Emotional Regulation Skills Can Make or Break MDD Relapse

Article

Researchers accumulated information on self-reported emotion regulation in patients with current and remitted MDD. Then, they crunched the data.

©VadimGeorgiev/Shutterstock

©VadimGeorgiev/Shutterstock

RESEARCH UPDATE

Challenges in emotion regulation are known to plague patients actively enduring major depressive disorder (MDD) as well as persons with remitted MDD. Regulating emotions may be a central factor in preventing relapse, according to a meta-analysis conducted by a team from the University of Bergen in Bergen, Norway.1 Noting that no meta-analytic information on self-reported emotion regulation in patients with current and remitted MDD yet exists, the authors accumulated information via a systematic literature review. Then, they crunched the data.

Seventy-two relevant studies involving 91 trials were included in the meta-analysis. Sixty-nine of those trials involved 2415 participants with MDD and 3536 health controls, and 22 involved 956 participants with remitted MDD and 1558 healthy controls. Meta-regression analysis was used to investigate potential modifying effects on emotion regulation difficulties. Effect size was measured using Hedges’ g, a variation of Cohen’s d that corrects for biases due to small sample sizes.
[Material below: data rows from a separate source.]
(* ================================================================== *)
(** ** Regular expressions

    A backtracking matcher in continuation-passing style, after the
    pattern semantics of ECMAScript: alternatives are tried left to right,
    quantifiers are greedy, a quantified atom that matched the empty string
    ends its loop.  Only the constructs the script uses are present. *)

Module RegExp.

Inductive regex : Type :=
| Empty                                            (* the empty pattern *)
| Char (c : N)                                     (* a literal code unit *)
| Class (negated : bool) (ranges : list (N * N))   (* [..] and [^..] *)
| Any                                              (* . *)
| Seq (a b : regex)
| Alt (a b : regex)
| Rep (min : nat) (max : option nat) (a : regex)   (* a{min,max}, greedy *)
| Group (n : nat) (a : regex)                      (* n-th capturing group *)
| WordBoundary                                     (* \b *)
| Bol                                              (* ^ *)
| Eol.                                             (* $ *)

(** A RegExp object: pattern and flags. *)
Record t := { source : regex; global : bool; ignoreCase : bool }.

(** *** Pattern notation helpers *)

Fixpoint lit_chars (l : jsstring) : regex :=
  match l with
  | [] => Empty
  | [c] => Char c
  | c :: l' => Seq (Char c) (lit_chars l')
  end.
Definition lit (s : string) : regex := lit_chars (u s).

Fixpoint seqs (l : list regex) : regex :=
  match l with
  | [] => Empty
  | [r] => r
  | r :: l' => Seq r (seqs l')
  end.

Fixpoint alts (l : list regex) : regex :=
  match l with
  | [] => Empty
  | [r] => r
  | r :: l' => Alt r (alts l')
  end.

Definition ch (s : string) : N :=
  match u s with c :: _ => c | [] => 0%N end.
Definition rng (a b : string) : N * N := (ch a, ch b).
Definition one (a : string) : N * N := (ch a, ch a).
Definition cp (c : N) : N * N := (c, c).

Definition opt (r : regex) : regex := Rep 0 (Some 1%nat) r.
Definition star (r : regex) : regex := Rep 0 None r.
Definition plus (r : regex) : regex := Rep 1 None r.

(** [\d], [\w] and [\s] *)
Definition digit : list (N * N) := [rng "0" "9"].
Definition word : list (N * N) := [rng "A" "Z"; rng "a" "z"; rng "0" "9"; one "_"].
Definition space : list (N * N) :=
  [(9, 13); cp 32; cp 160; cp 0x1680; (0x2000, 0x200A); cp 0x2028; cp 0x2029;
   cp 0x202F; cp 0x205F; cp 0x3000; cp 0xFEFF]%N.

(** *** Matching *)

Definition in_ranges (rs : list (N * N)) (x : N) : bool :=
  existsb (fun r => N.leb (fst r) x && N.leb x (snd r)) rs.

Definition is_lower (c : N) : bool := N.leb 97 c && N.leb c 122.
Definition is_upper (c : N) : bool := N.leb 65 c && N.leb c 90.

(** Canonicalize of the ignoreCase flag.  Upper-casing is modelled on the
    ASCII letters; a code unit of 128 or more never canonicalizes to an ASCII
    one, and every literal and class of the script's case-insensitive
    patterns is ASCII or uncased, so this decides the same matches. *)
Definition canonicalize (ic : bool) (c : N) : N :=
  if ic && is_lower c then (c - 32)%N else c.

Definition class_matches (ic : bool) (rs : list (N * N)) (x : N) : bool :=
  in_ranges rs x
  || (ic && ((is_lower x && in_ranges rs (x - 32)%N)
             || (is_upper x && in_ranges rs (x + 32)%N))).

Definition is_line_terminator (c : N) : bool :=
  N.eqb c 10 || N.eqb c 13 || N.eqb c 0x2028 || N.eqb c 0x2029.

Definition is_word_char (c : N) : bool := in_ranges word c.

(** Captures: group number to the half-open interval it matched last. *)
Definition captures := list (nat * (nat * nat)).

Fixpoint drop_group (n : nat) (c : captures) : captures :=
  match c with
  | [] => []
  | (m, iv) :: c' => if Nat.eqb m n then drop_group n c' else (m, iv) :: drop_group n c'
  end.

Fixpoint groups_of (r : regex) : list nat :=
  match r with
  | Seq a b | Alt a b => groups_of a ++ groups_of b
  | Rep _ _ a => groups_of a
  | Group n a => n :: groups_of a
  | _ => []
  end.

Definition clear_groups (r : regex) (c : captures) : captures :=
  fold_right drop_group c (groups_of r).

Fixpoint capture (n : nat) (c : captures) : option (nat * nat) :=
  match c with
  | [] => None
  | (m, iv) :: c' => if Nat.eqb m n then Some iv else capture n c'
  end.

Section Matcher.
Variable ic : bool.          (* the ignoreCase flag *)
Variable s : jsstring.       (* the input *)

Definition word_at (i : nat) : bool :=
  match nth_error s i with Some c => is_word_char c | None => false end.

Definition word_before (i : nat) : bool :=
  match i with O => false | S j => word_at j end.

Definition cont := nat -> captures -> option (nat * captures).

(** The loop of a quantifier [{min,max}] over the matcher [m] of its atom
    (RepeatMatcher): [clear] resets the captures of the atom before each
    iteration, and an iteration that matched the empty string once [min]
    is reached fails.  [min] iterations may be empty and every further one
    takes a code unit, which bounds the [fuel] that is needed. *)
Fixpoint repeat (m : nat -> captures -> cont -> option (nat * captures))
    (clear : captures -> captures) (k : cont)
    (fuel min : nat) (max : option nat) (i : nat) (cap : captures) {struct fuel}
  : option (nat * captures) :=
  match fuel with
  | O => None
  | S fuel' =>
      match max with
      | Some O => k i cap
      | _ =>
          let d := fun j cap' =>
            if Nat.eqb min 0 && Nat.eqb j i then None
            else repeat m clear k fuel' (Nat.pred min) (option_map Nat.pred max) j cap' in
          if Nat.eqb min 0 then
            match m i (clear cap) d with
            | Some z => Some z
            | None => k i cap
            end
          else m i (clear cap) d
      end
  end.

(** [matcher r i cap k]: match [r] at index [i], then continue with [k];
    the result is the end index and captures of the first overall
    success in backtracking order. *)
Fixpoint matcher (r : regex) (i : nat) (cap : captures) (k : cont) {struct r}
  : option (nat * captures) :=
  match r with
  | Empty => k i cap
  | Char c =>
      match nth_error s i with
      | Some x => if N.eqb (canonicalize ic x) (canonicalize ic c)
                  then k (S i) cap else None
      | None => None
      end
  | Class neg rs =>
      match nth_error s i with
      | Some x => if xorb neg (class_matches ic rs x) then k (S i) cap else None
      | None => None
      end
  | Any =>
      match nth_error s i with
      | Some x => if is_line_terminator x then None else k (S i) cap
      | None => None
      end
  | Seq a b => matcher a i cap (fun j cap' => matcher b j cap' k)
  | Alt a b =>
      match matcher a i cap k with
      | Some z => Some z
      | None => matcher b i cap k
      end
  | Group n a =>
      matcher a i cap (fun j cap' => k j ((n, (i, j)) :: drop_group n cap'))
  | Rep min max a =>
      repeat (matcher a) (clear_groups a) k (min + List.length s + 2) min max i cap
  | WordBoundary => if xorb (word_before i) (word_at i) then k i cap else None
  | Bol => if Nat.eqb i 0 then k i cap else None
  | Eol => if Nat.eqb i (List.length s) then k i cap else None
  end.

(** A matcher is local when it calls its continuation at indices between
    its own and the end of the input only. *)
Definition local (m : nat -> captures -> cont -> option (nat * captures)) : Prop :=
  forall i cap (k k' : cont),
    (i <= List.length s)%nat ->
    (forall j c, (i <= j <= List.length s)%nat -> k j c = k' j c) ->
    m i cap k = m i cap k'.

(** Whatever a matcher returns, its continuation returned, at an index
    not before the matcher's own. *)
Definition passes (m : nat -> captures -> cont -> option (nat * captures)) : Prop :=
  forall i cap (k : cont) z,
    m i cap k = Some z -> exists j c, (i <= j)%nat /\ k j c = Some z.
End Matcher.

(** A match result: [m.index], the end of [m[0]], and the captures. *)
Record Match := { index : nat; endIndex : nat; groups : captures }.

(** Try the start positions [i], [i+1], ... ([n] of them). *)
Fixpoint search (re : t) (s : jsstring) (i n : nat) : option Match :=
  match n with
  | O => None
  | S n' =>
      match matcher (ignoreCase re) s (source re) i [] (fun j c => Some (j, c)) with
      | Some (e, c) => Some {| index := i; endIndex := e; groups := c |}
      | None => search re s (S i) n'
      end
  end.

Definition search_from (re : t) (s : jsstring) (i : nat) : option Match :=
  search re s i (S (List.length s) - i).

(** [re.exec(s)] on a RegExp whose [lastIndex] is [li]: the match and the
    new [lastIndex].  Without the global flag matching starts at 0 and
    [lastIndex] is left alone. *)
Definition exec (re : t) (li : nat) (s : jsstring) : option Match * nat :=
  if global re then
    match search_from re s li with
    | Some m => (Some m, endIndex m)
    | None => (None, O)
    end
  else (search_from re s 0, li).

(** [re.test(s)] *)
Definition test (re : t) (li : nat) (s : jsstring) : bool * nat :=
  match exec re li s with
  | (Some _, li') => (true, li')
  | (None, li') => (false, li')
  end.

(** [re.test(s)] for a RegExp without the global flag, whose [lastIndex]
    stays 0. *)
Definition test0 (re : t) (s : jsstring) : bool := fst (test re 0 s).

(** [m[0]] *)
Definition matched (s : jsstring) (m : Match) : jsstring :=
  slice s (index m) (endIndex m).

(** [m[n]] for a capturing group; [None] is [undefined]. *)
Definition group (s : jsstring) (m : Match) (n : nat) : option jsstring :=
  match capture n (groups m) with
  | Some (b, e) => Some (slice s b e)
  | None => None
  end.

(** All matches of a global RegExp from [li] on: after an empty match the
    next search starts one code unit further. *)
Fixpoint exec_all (re : t) (s : jsstring) (fuel li : nat) : list Match :=
  match fuel with
  | O => []
  | S fuel' =>
      match search_from re s li with
      | None => []
      | Some m =>
          m :: exec_all re s fuel'
                 (if Nat.eqb (endIndex m) (index m) then S (endIndex m) else endIndex m)
      end
  end.

Definition all_matches (re : t) (s : jsstring) : list Match :=
  exec_all re s (List.length s + 2) 0.

(** [s.match(re)]: with the global flag, every [m[0]], or [null] when there
    is none; without it, the first match. *)
Definition String_match (s : jsstring) (re : t) : option (list jsstring) :=
  if global re then
    match all_matches re s with
    | [] => None
    | ms => Some (map (matched s) ms)
    end
  else
    match search_from re s 0 with
    | Some m => Some [matched s m]
    | None => None
    end.

Definition matchAll_TypeError : Error :=
  {| err_name := "TypeError";
     err_message := "String.prototype.matchAll called with a non-global RegExp argument" |}.

(** [[...s.matchAll(re)]]: a TypeError unless [re] has the global flag. *)
Definition String_matchAll (s : jsstring) (re : t) : completion (list Match) :=
  if global re then Normal (all_matches re s)
  else Throw matchAll_TypeError.

(** [s.replace(re, by)] for a global [re] and a replacement without [$]. *)
Fixpoint replace_matches (s : jsstring) (from : nat) (ms : list Match) (by_ : jsstring)
  : jsstring :=
  match ms with
  | [] => skipn from s
  | m :: ms' => slice s from (index m) ++ by_ ++ replace_matches s (endIndex m) ms' by_
  end.

Definition String_replace (s : jsstring) (re : t) (by_ : jsstring) : jsstring :=
  replace_matches s 0 (all_matches re s) by_.

End RegExp.

(* ================================================================== *)
(** ** The patterns of the script *)

Section Patterns.
Import RegExp.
Emotion regulation refers to the modulation, experience, and expression of emotion.2 It is a sequence that involves situation selection (avoidance or confrontation); acting in ways to modify the emotional impact; making choices about where to direct one’s attention (attentional deployment); making cognitive judgements about the situation; and then reacting (response modification). This sequence can occur before the onset of an emotional reaction (antecedent-focused) or after (response-focused).
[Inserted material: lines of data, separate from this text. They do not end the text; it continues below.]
(** C7 as stated fails on the code.  Scenario D with timers that fire a
    millisecond late (a poll every 101 ms): the clock never runs
    backwards, the detector times out, and it returns 10100, which the
    configured timeout of 10000 does not bound. *)
Lemma elapsed_not_bounded_by_timeout :
  monotone (pollingClock 101)
  /\ WaitForNetworkIdle_call (pollingClock 101) None twoRequests None
       10000 500 200
     = Some (Some {| pendingRequests := 2; lastActivityTime := T0 + 50;
                     netReads := 204; netSleeps := 100 |},
             {| result := Returned 10100;
                logged := [LogNetworkIdleTimeout 10100 2] |})
  /\ ~ (forall (now : nat -> Z) (attachFails : option string)
               (inbox : nat -> list NetworkEvent) (detachFails : option string)
               (timeout idleTime : Z) (fuel : nat)
               (fs : option NetState) (o : Outcome Z) (v : Z),
          monotone now ->
          WaitForNetworkIdle_call now attachFails inbox detachFails timeout
            idleTime fuel = Some (fs, o) ->
          result o = Returned v ->
          v <= timeout).
Proof.
  assert (Hmono : monotone (pollingClock 101))
    by (apply pollingClock_monotone; lia).
  assert (Hrun : WaitForNetworkIdle_call (pollingClock 101) None twoRequests
                   None 10000 500 200
                 = Some (Some {| pendingRequests := 2;
                                 lastActivityTime := T0 + 50;
                                 netReads := 204; netSleeps := 100 |},
                         {| result := Returned 10100;
                            logged := [LogNetworkIdleTimeout 10100 2] |}))
    by (vm_compute; reflexivity).
  split; [exact Hmono|]. split; [exact Hrun|].
  intros Hbound.
  specialize (Hbound _ _ _ _ _ _ _ _ _ 10100 Hmono Hrun eq_refl). lia.
Qed.

(** *** Degradation *)




(** *** Concrete runs *)



(** A page that grows for three samples and then keeps its size is
    declared stable at the sixth sample, the fourth to show 520 and
    1000; and the first sample of a growing page, which differs from the
    initial 0 and 0, leaves the counter at 0. *)
Lemma WaitForPageStable_stable_after_three_samples_witness :
  WaitForPageStable_call steadyClock settlingSamples 5000 20
  = Some ({| lastHeight := 520; lastContent := 1000; stableChecks := 2;
             stableReads := 6; stablePolls := 5 |},
          {| result := Returned 700; logged := [LogPageStable 700 3] |})
  /\ (exists (k : nat) (m : StabilityMetrics),
        5%nat = S (S k)
        /\ settlingSamples k = Returned m
        /\ settlingSamples (S k) = Returned m
        /\ settlingSamples (S (S k)) = Returned m
        /\ match k with
           | O => m = {| height := 0; contentHash := 0 |}
           | S j => settlingSamples j = Returned m
           end
        /\ 3 <= 3
        /\ Returned 700 = Returned 700)
  /\ (exists s' : StableState,
        stableStep steadyClock growingSamples 5000 T0 stableInit = inl s'
        /\ stableChecks s' = 0).
Proof.
  assert (Hrun : WaitForPageStable_call steadyClock settlingSamples 5000 20
                 = Some ({| lastHeight := 520; lastContent := 1000;
                            stableChecks := 2; stableReads := 6;
                            stablePolls := 5 |},
                         {| result := Returned 700;
                            logged := [LogPageStable 700 3] |}))
    by (vm_compute; reflexivity).
  split; [exact Hrun|]. split.
  - destruct (WaitForPageStable_stable_after_three_samples steadyClock
                settlingSamples 5000) as [Hstable _].
    exact (Hstable _ _ _ 700 3 Hrun (or_introl eq_refl)).
  - destruct (WaitForPageStable_stable_after_three_samples steadyClock
                growingSamples 5000) as [_ [Hreset _]].
    apply (Hreset T0 stableInit {| height := 480; contentHash := 1000 |}).
    + vm_compute. reflexivity.
    + reflexivity.
    + left. cbn. discriminate.
Defined.

(** Two completions without a start, then a start and two more
    completions: the counter ends at 0. *)
Lemma pendingRequests_never_negative_witness :
  0 <= pendingRequests
         (deliver steadyClock
            [LoadingFinished; LoadingFailed; RequestWillBeSent;
             LoadingFailed; LoadingFinished]
            (netInit steadyClock))
  /\ pendingRequests (onLoadingFinished steadyClock (netInit steadyClock)) = 0
  /\ pendingRequests (onLoadingFailed steadyClock (netInit steadyClock)) = 0.
Proof.
  destruct (pendingRequests_never_negative steadyClock)
    as [Hdeliver [_ [_ [Hzero _]]]].
  split.
  - apply Hdeliver. cbn. lia.
  - apply Hzero. reflexivity.
Defined.

End DetectorFacts.

(* ------------------------------------------------------------------ *)
(** ** Further properties of NavigateToPage *)

Module NavigationMore.
Import Js Navigation NavigationFacts Scenarios.
Local Open Scope list_scope.

Section AnyEnvironment.

Variables (DEFAULT_WAIT_TIME COLD_START_EXTRA_WAIT : Z) (isAddOn : bool).
Variable URL_toString : string -> string -> option string.
Variable browser : Browser.
Variable self : NavigateToPage.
Antecedent-focused emotion regulation strategies include the generally more maladaptive traits of avoidance and rumination and the more constructive ones of problem solving and reappraisal. Response-focused emotion regulation strategies include the more maladaptive response of suppression and more constructive of acceptance and self-compassion.
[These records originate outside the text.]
(** * RepoBrief: ingestion, commit pulling and retrieval

    A shallow embedding of the repository loader, the Gemini client, the
    two ingestion paths, the commit puller and the question-answering route,
    together with the properties their specification states about them,
    and of the cost of a repository, the credits of [createProject] and the
    keyword route, with further properties read off the code.

    Conventions of the embedding.
    - JavaScript strings are Rocq strings: sequences of code units below 256
      (the Latin-1 fragment, in which no surrogate pair occurs).
    - JavaScript numbers are idealised as real numbers in the vectors the
      ingestion produces and stores and in the handler of the route, and as
      rationals for the keyword score, whose values are small multiples of
      one half; 32-bit integer operations are written out on [Z].  The
      ranking of the semantic mode, which depends on rounding, on NaN and on
      the comparison function handed to [sort], is written a second time
      over IEEE 754 binary64 numbers ([SemanticMode]), and what is proved
      of that ranking is proved there.
    - Asynchronous calls to remote services are calls to an oracle of the
      environment, indexed by the number of earlier calls of the same kind,
      so that a service may fail on one attempt and answer on the next.
      Every call, delay and database write is recorded in a trace. *)

From Stdlib Require Import Floats.
From Stdlib Require Import List String Ascii Bool Arith ZArith Lia.
From Stdlib Require Import QArith Reals Psatz Permutation Sorted DecimalString.
Import ListNotations.

Set Implicit Arguments.

Local Open Scope string_scope.
Local Open Scope list_scope.
(* ===== verification/UpdateMask.v ===== *)
(** * UpdateMask: the change bitmap of [Entities/Object/Updates/UpdateMask.h]

    One bit per update field, stored as an array of 32-bit blocks that the bit
    operations address byte by byte (little-endian) and the set operations
    block by block. The abstract value of a mask is the finite set of its
    indices; the theorems show that each operation implements the set
    operation it is named after, and when the block loops leave the array. *)
From S2P Require Import Prelude.

Module UpdateMask.

(** [mUpdateMask] is [None] before the first [SetCount] (the null pointer). *)
Record UpdateMask := mkUpdateMask {
  mCount : Z;
  mBlocks : Z;
  mUpdateMask : option (list Z)
}.

(** An access outside the array and a failed [ASSERT]. *)
Inductive fault := OutOfBounds | AssertFailed.

Abbreviation res := (result fault).

Definition new_mask : UpdateMask := mkUpdateMask 0 0 None.

(** ** Bytes of the block array *)

(** The byte at bit offset [s] of a block. *)
Definition get8 (w s : Z) : Z := Z.land (Z.shiftr w s) 0xff.
Definition put8 (w s v : Z) : Z :=
  Z.lor (Z.land w (Z.lxor 0xffffffff (Z.shiftl 0xff s))) (Z.shiftl v s).

(** Element [k] of [mUpdateMask] seen as an array of [uint8]: byte [k mod 4]
    of block [k / 4]. *)
Definition load8 (m : UpdateMask) (k : Z) : res Z :=
  match mUpdateMask m with
  | None => Throw OutOfBounds
  | Some bs =>
      match bs !! Z.to_nat (k / 4) with
      | Some w => Ok (get8 w (8 * (k mod 4)))
      | None => Throw OutOfBounds
      end
  end.

Definition store8 (m : UpdateMask) (k v : Z) : res UpdateMask :=
  match mUpdateMask m with
  | None => Throw OutOfBounds
  | Some bs =>
      match bs !! Z.to_nat (k / 4) with
      | Some w => Ok (mkUpdateMask (mCount m) (mBlocks m)
                        (Some (<[Z.to_nat (k / 4) := put8 w (8 * (k mod 4)) v]> bs)))
      | None => Throw OutOfBounds
      end
  end.

(** ** Operations *)

Definition SetBit (m : UpdateMask) (index : Z) : res UpdateMask :=
  match load8 m (Z.shiftr index 3) with
  | Ok b => store8 m (Z.shiftr index 3) (u8 (Z.lor b (Z.shiftl 1 (Z.land index 0x7))))
  | Throw e => Throw e
  end.

Definition UnsetBit (m : UpdateMask) (index : Z) : res UpdateMask :=
  match load8 m (Z.shiftr index 3) with
  | Ok b => store8 m (Z.shiftr index 3)
              (u8 (Z.land b (Z.lxor 0xff (Z.shiftl 1 (Z.land index 0x7)))))
  | Throw e => Throw e
  end.

Definition GetBit (m : UpdateMask) (index : Z) : res bool :=
  match load8 m (Z.shiftr index 3) with
  | Ok b => Ok (has b (Z.shiftl 1 (Z.land index 0x7)))
  | Throw e => Throw e
  end.

Definition GetBlockCount (m : UpdateMask) : Z := mBlocks m.
Definition GetLength (m : UpdateMask) : Z := u32 (Z.shiftl (mBlocks m) 2).
Definition GetCount (m : UpdateMask) : Z := mCount m.

Definition SetCount (valuesCount : Z) (m : UpdateMask) : UpdateMask :=
  let blocks := u32 (valuesCount + 31) / 32 in
  mkUpdateMask valuesCount blocks (Some (replicate (Z.to_nat blocks) 0)).

Definition Clear (m : UpdateMask) : UpdateMask :=
  match mUpdateMask m with
  | None => m
  | Some bs => mkUpdateMask (mCount m) (mBlocks m) (Some ((fun _ => 0) <$> bs))
  end.

(** [memcpy(mUpdateMask, mask.mUpdateMask, mBlocks << 2)] after [SetCount]; a
    self-assignment keeps the mask. Copying no bytes from a null pointer is
    the only use of a mask without array. *)
Definition assign (m mask : UpdateMask) : res UpdateMask :=
  let m' := SetCount (mCount mask) m in
  let n := Z.to_nat (mBlocks m') in
  match mUpdateMask mask with
  | None => if bool_decide (n = O) then Ok m' else Throw OutOfBounds
  | Some bs =>
      if bool_decide (n <= length bs)%nat
      then Ok (mkUpdateMask (mCount m') (mBlocks m') (Some (take n bs)))
      else Throw OutOfBounds
  end.

(** The loop [for (uint32 i = 0; i < mBlocks; ++i) a[i] = f(a[i], b[i])]. *)
Fixpoint block_loop (f : Z -> Z -> Z) (n : nat) (a b : list Z) : res (list Z) :=
  match n with
  | O => Ok a
  | S n =>
      match a, b with
      | x :: a, y :: b =>
          match block_loop f n a b with
          | Ok r => Ok (f x y :: r)
          | Throw e => Throw e
          end
      | _, _ => Throw OutOfBounds
      end
  end.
Not surprisingly, the research team found that, compared with healthy controls, patients with current MDD had higher maladaptive emotion regulation strategies regarding avoidance (g = 1.3); rumination (g = 2.1); and suppression (g = 1.1). The patients had lower adaptive emotion regulation strategies concerning acceptance (g = −1.0); problem solving (g = −1.0); and reappraisal (g = −0.7). Similar effect sizes in regard to maladaptive emotion regulation strategies were seen in patients with remitted MDD but adaptive strategies among this group were on par with that of healthy controls. The authors suggested that the higher tendency toward maladaptive strategies among remitters underlies relapse.

The research team cited several studies to make the point that maladaptive emotion regulation corresponds with deficits in emotional clarity and awareness (alexithymia). Indeed, higher alexithymia (g = 1.45) and lower emotional awareness (g = −0.95), emotional clarity (g = −1.50), and emotional tolerance (g = −1.89) were observed in patients with MDD compared with controls. No studies of patients with remitted MDD measured these parameters.

Factors that influence emotion regulation and MDD relapse were found to be age of illness onset, comorbid anxiety, and duration of remission. The authors also noted that, although maladaptive emotion regulation strategies have been well-studied in patients with active and remitted MDD, adaptive emotion regulation strategies in these population groups need further elucidation as does the degree to which alexithymia impacts patients with remitted MDD. Enhanced knowledge in this regard has the potential to pave the way for psychotherapeutic strategies that cultivate the adaptive and attenuate the maladaptive and also provide insight into risk of MDD relapse.

References:

1. Visted E, Vøllestad J, Nielsen MB, Schanche E. Emotion regulation in current and remitted depression: a systematic review and meta-analysis. Front Psychol. 2018;9:756.

2. Gross JJ. The emerging field of emotion regulation: an integrative review. Rev Gen Psychol. 1998;2:271–299.